Vietnam ist für viele ein Traumland. Traumhafte Landschaften, tropisches Wetter und palmengesäumte Strände. Die Klischees über Vietnam sind vielseitig und die Bilder dieses Landes überall präsent. Aber so einfach es ist, dieses Land als Tourst zu bereisen, so schwierig ist es für Ausländer, in diesem Land für längere Zeit zu leben. Es fängt bereits mit der Sprachbarriere an, da nur wenige Ausländer die vietnamesische Sprache wirklich beherrschen. Die meisten „Expats“, wie Ausländer, die länger im Ausland leben, genannt werden, beherrschen allenfalls Englisch. Aber auch die vietnamesische Bürokratie ist mehr eine Hürde als eine wirkliche Hilfe. Vietnam ist kein Einwanderungsland und hat strikte Vorschriften, was das Einwandern in dieses Land angeht. In den letzten Jahren haben sich aber mehr und mehr Ausländer für Vietnam als Wahlheimat entschieden. Wie auch immer, eine vietnamesische Staatsbürgerschaft ist für Ausländer generell ausgeschlossen.

Der reiche Hello

Vietnam ist ein gastfreundliches Land, das zwar einige Probleme hat, aber Ausländer sind generell willkommen. Sie haben einen hohen Status in der vietnamesischen Gesellschaft. Ausländer, die ein wenig unfreundlich als „Hello“ bezeichnet werden, gelten als gemeinhin reich, gut erzogen und als gute Partie. Wer allein durch Vietnam reist, wird bereits schnell Bekanntschaft mit dem Vater oder der Mutter machen, die gerne ihren Sohn oder Tochter an einen reichen Ausländer vermittelt sähen. Vietnam ist ein Land mit günstigen Lebenshaltungskosten und deswegen auch für die meisten Ausländer erschwinglich. Ein großzügiges Leben in Vietnam ist für 500 bis 1.000 Euro im Monat zu beziffern. Allerdings sollten sich Ausländer nicht die Hoffnung auf tiefgehende Freundschaften machen – jenseits des Party-Alltags, bei dem man gerne gesehen ist – gibt es kaum Berührungsansätze. Ausländer leben ihr Leben, Vietnamesen das ihre. Einsam muss man aber keineswegs sein. Beziehungen, nicht nur freundschaftlich, sondern auch emotional, gibt es zwar, aber häufig mit einem starken materialistischen Hintergrund. Vietnamesen suchen sich Freunde, die Beziehungen haben. Dies haben viele Ausländer eben nicht. Allerdings sind Vietnamesen wie alle Völker Asiens ein offenes, gastfreundliches und stets hilfsbereites Volk.

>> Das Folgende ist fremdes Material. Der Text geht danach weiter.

(** ** A platform and some operating systems to run the model on *)

(** [str.lower] outside ASCII, for the characters the examples use:
    Latin-1, the capital I with a dot above (its lower case is two
    characters long) and the Kelvin sign (its lower case is [k]). *)
Definition linux_lower (s : pystr) : pystr :=
  flat_map (fun c =>
              if c =? 304 then [105; 775]          (* capital I with dot *)
              else if c =? 8490 then [107]         (* Kelvin sign *)
              else if (192 <=? c) && (c <=? 222) && negb (c =? 215)
                   then [c + 32]
              else [ascii_lower c]) s.

Definition linux : Platform := {|
  EIO := 5; ECHILD := 10; EINVAL := 22; ENOTTY := 25; ENXIO := 6;
  WNOHANG := 1;
  SIGHUP := 1; SIGCONT := 18; SIGINT := 2; SIGKILL := 9;
  WIFEXITED := fun st => Z.land st 127 =? 0;
  WIFSIGNALED := fun st =>
    (1 <=? Z.land st 127) && (Z.land st 127 <=? 126);
  WIFSTOPPED := fun st => Z.land st 255 =? 127;
  WEXITSTATUS := fun st => Z.shiftr (Z.land st 65280) 8;
  WTERMSIG := fun st => Z.land st 127;
  ECHO := 8; TCSANOW := 0;
  CHILD := 0; STDIN_FILENO := 0; EX_OSERR := 71;
  unicode_lower := linux_lower |}.

(** Every call succeeds and the child keeps running. *)
Definition calm : Oracle :=
  fun X l c =>
    match c in Call X return Exn + X with
    | Waitpid _ _ => inr (0, 0)
    | Kill _ _ => inr tt
    | Sleep _ => inr tt
    | Clock => inr 0%Q
    | FileRead1 _ => inr [x68; x69]%byte
    | FileReadline => inr [x68; x69; x0a]%byte
    | FileWrite b => inr (Z.of_nat (List.length b))
    | FileFlush => inr tt
    | FileRelease _ => inr tt
    | Isatty _ => inr true
    | Tcgetattr _ => inr (mkTermios 0 0 0 8 0 0 [])
    | Tcsetattr _ _ _ => inr tt
    | IoctlSetWinsize _ _ => inr tt
    | IoctlGetWinsize _ _ => inr (mkWinsize 24 80 0 0)
    | GetIntrEof => inr ([x03]%byte, [x04]%byte)
    | Which command => inr (Some ("/bin/" ++ command)%string)
    | Pipe => inr (3, 4)
    | PtyFork => inr (4242, 5)
    | IoOpen _ _ => inr tt
    | OsClose _ => inr tt
    | FcntlSetCloexec _ => inr tt
    | GetrlimitNofile => inr 1024
    | Closerange _ _ => inr tt
    | Chdir _ => inr tt
    | Preexec => inr tt
    | PickleDump _ _ => inr tt
    | PickleLoad _ => inl (EOFError "Ran out of input")
    | Execv _ _ => inr tt
    | Execvpe _ _ _ => inr tt
    | OsExit _ => inr tt
    end.



(** Somebody else reaps the child: polling finds nothing to report, and a
    blocking [waitpid] finds no child (ECHILD). *)
Definition reaped_elsewhere : Oracle :=
  fun X l c =>
    match c in Call X return Exn + X with
    | Waitpid _ options => if options =? 0 then inl (OSError 10) else inr (0, 0)
    | c' => calm _ l c'
    end.

(** [waitpid] finds no child (ECHILD). *)
Definition no_child : Oracle :=
  fun X l c =>
    match c in Call X return Exn + X with
    | Waitpid _ _ => inl (OSError 10)
    | c' => calm _ l c'
    end.

(** Polling finds nothing to report; the blocking [waitpid] returns the
    status of a stopped child (0x7f). *)
Definition stopped_on_wait : Oracle :=
  fun X l c =>
    match c in Call X return Exn + X with
    | Waitpid p options => if options =? 0 then inr (p, 127) else inr (0, 0)
    | c' => calm _ l c'
    end.

(** The first [waitpid] answers with the wait status [st]. *)
Definition reports (st : Z) : Oracle :=
  fun X l c =>
    match c in Call X return Exn + X with
    | Waitpid p _ => inr (p, st)
    | c' => calm _ l c'
    end.

(** Reading fails with the error [e]. *)
Definition read_fails (e : Exn) : Oracle :=
  fun X l c =>
    match c in Call X return Exn + X with
    | FileRead1 _ => inl e
    | FileReadline => inl e
    | c' => calm _ l c'
    end.

(** Reading finds the stream at its end. *)
Definition read_empty : Oracle :=
  fun X l c =>
    match c in Call X return Exn + X with
    | FileRead1 _ => inr []
    | FileReadline => inr []
    | c' => calm _ l c'
    end.

(** No program of that name is on the search path. *)
Definition nothing_found : Oracle :=
  fun X l c =>
    match c in Call X return Exn + X with
    | Which _ => inr None
    | c' => calm _ l c'
    end.

(** A handle as [__init__] builds it, for pid 4242 on descriptor 5. *)
Definition handle0 : PtyProcess :=
  mkPtyProcess 4242 5 (Some ["/bin/cat"%string]) None None (mkFileObj 5 false)
    false false None None None false (1 # 10) (1 # 10) None.

Definition world0 : World := mkWorld handle0 [].

(** ** More observations *)

(** How often the log asks the operating system about a process: the calls
    of [waitpid] and [kill]. *)
Definition process_calls (l : list Event) : nat :=
  List.length (filter (fun e => match e with
                                | Ev (Waitpid _ _) => true
                                | Ev (Kill _ _) => true
                                | Ev _ => false
                                end) l).

Definition is_process_call {X} (c : Call X) : bool :=
  match c with
  | Waitpid _ _ => true
  | Kill _ _ => true
  | _ => false
  end.

(** From a terminated handle on: it stays terminated, its statuses stay as
    they are, and the operating system is not asked about the process. *)
Definition settled (w w' : World) : Prop :=
  terminated (self w) = true ->
  terminated (self w') = true
  /\ exitstatus (self w') = exitstatus (self w)
  /\ signalstatus (self w') = signalstatus (self w)
  /\ status (self w') = status (self w)
  /\ process_calls (log w') = process_calls (log w).

(** What a handle is given at construction stays as it is. *)
Definition same_identity (w w' : World) : Prop :=
  pid (self w') = pid (self w)
  /\ argv (self w') = argv (self w)
  /\ env (self w') = env (self w)
  /\ cwd (self w') = cwd (self w)
  /\ delayafterclose (self w') = delayafterclose (self w)
  /\ delayafterterminate (self w') = delayafterterminate (self w)
  /\ fo_fd (fileobj (self w')) = fo_fd (fileobj (self w)).

(** [closed], [fd] and the file object are as they were. *)
Definition same_closed_fd (w w' : World) : Prop :=
  closed (self w') = closed (self w)
  /\ fd (self w') = fd (self w)
  /\ fileobj (self w') = fileobj (self w).

(** A closed handle has given up its descriptor. *)
Definition closed_means_released (w : World) : Prop :=
  closed (self w) = true ->
  fd (self w) = -1 /\ fo_closed (fileobj (self w)) = true.

(** From a closed handle on: it stays closed, with the same [fd] and file
    object; and a closed handle has given up its descriptor. *)
Definition closing (w w' : World) : Prop :=
  (closed (self w) = true ->
   closed (self w') = true
   /\ fd (self w') = fd (self w)
   /\ fileobj (self w') = fileobj (self w))
  /\ (closed_means_released w -> closed_means_released w').

(** A terminal that remembers what it was told: [tcgetattr] answers with
    the attributes of the last [tcsetattr] on the descriptor, and the
    window-size query with the last size set on it. *)
Fixpoint last_attr (fd : Z) (l : list Event) (dflt : Termios) : Termios :=
  match l with
  | [] => dflt
  | Ev (Tcsetattr fd' _ attr) :: l' =>
      last_attr fd l' (if fd' =? fd then attr else dflt)
  | _ :: l' => last_attr fd l' dflt
  end.

Fixpoint last_winsize (fd : Z) (l : list Event) (dflt : Winsize) : Winsize :=
  match l with
  | [] => dflt
  | Ev (IoctlSetWinsize fd' ws) :: l' =>
      last_winsize fd l' (if fd' =? fd then ws else dflt)
  | _ :: l' => last_winsize fd l' dflt
  end.

Definition tty : Oracle :=
  fun X l c =>
    match c in Call X return Exn + X with
    | Tcgetattr fd => inr (last_attr fd l (mkTermios 0 0 0 8 0 0 []))
    | IoctlGetWinsize fd _ => inr (last_winsize fd l (mkWinsize 24 80 0 0))
    | c' => calm _ l c'
    end.

(** The terminal refuses [tcgetattr] with the error code [code]. *)
Definition no_tty (code : Z) : Oracle :=
  fun X l c =>
    match c in Call X return Exn + X with
    | Tcgetattr _ => inl (TermiosError code)
    | c' => calm _ l c'
    end.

Vietnam, das Preußen Asiens

Bürokratie ist in jedem Land eine eher nervige Angelegenheit. Doch erscheint die vietnamesische als besonders rigoros. Wer langfristig nach Vietnam kommen will, hat einige Hindernisse zu überwinden. Das erste ist das Problem des Aufenthaltes. Vietnam vergibt zwar eine Residence Card, aber nur an diejenigen, die ein Jahr oder länger in diesem Land arbeiten. Die meisten Ausländer müssen sich mit einem Drei-Monats-Visum begnügen, das stets verlängert oder erneuert werden muss. Denn eine Residence Card ist eben an Arbeit gebunden. Und Arbeit zu finden, ist nicht so einfach: Ausländer dürfen in Vietnam nicht arbeiten! Es gibt drei Ausnahmen: Sie werden entsendet, von der vietnamesischen Regierung oder Wirtschaft eingeladen, oder der Ausländer kommt als Existenzgründer. Einen Job im Büro gibt es nicht. Die meisten Ausländer arbeiten deswegen als Englischlehrer, da dieser Job als „Spezialist“ verbucht wird. Aber nicht nur diese bürokratischen Hindernisse sind zu überwinden, auch alltägliche Probleme machen sich bemerkbar: Ausländer dürfen keinen Besitz erwerben. Ein Haus, Auto oder Motorrad geht nur mit ein wenig juristischer Haarspalterei. Immobilienbesitz ist generell ausgeschlossen. Hier muss immer ein Vietnamese (vorzugsweise ein Ehepartner) mit seinem Namen in den Papieren stehen. Dies öffnet aber auch Nepp und Betrug Tür und Tor – wie viele Ausländer haben ihr Geld in einem Haus angelegt, das dem geliebten Ehepartner übertragen wurde. Im Falle einer Scheidung oder Trennung gibt es keine Entschädigung.

So nah und doch so fern

Und letztlich bildet der vietnamesische Alltag die größte Hürde. Hinter dem Vorhang des Alltäglichen schlummert der exotische Realismus: Obwohl das Leben eigentlich wie in Deutschland abläuft, ist alles irgendwie ganz anders. Das Essen, die Wohnung, ja selbst die Art des Wohnens. Alles ist gewöhnungsbedürftig. Und als Ausländer kommt man sich vor wie ein kleines Kind. Alles muss neu erlernt werden. Vietnamesen zeigen einem gerne, wie es richtig gemacht wird, aber dies führt bei vielen Expats dann doch ein wenig zu Frust. Man fühlt sich kontrolliert. Hinzu kommt der vietnamesische Mangel an Privatsphäre. Alles wird in der Öffentlichkeit getan. Die Haustüre eines vietnamesischen Hauses ist immer offen, man sieht alles, man hört alles. Aber auch der Umgang der Vietnamesen untereinander, und langfristig dann auch mit dem Fremden, ist sehr rigoros. Ich bin immer wieder erstaunt, wie unhöflich Vietnamesen untereinander miteinander umgehen. Auch die Beziehungen von Vietnamesen sind materialistisch bestimmt: Man freundet sich nur mit jemandem an, der einen langfristig weiterbringen kann, finanziell oder im Status. Emotionale Freundschaften existieren kaum und werden auch nicht gerne gesehen. Der Alltag vieler Vietnamesen dreht sich lediglich ums Arbeiten – in einem Dritte-Welt-Land, in dem bis vor wenigen Jahren noch Hungersnöte erlebt wurden, nicht unverständlich.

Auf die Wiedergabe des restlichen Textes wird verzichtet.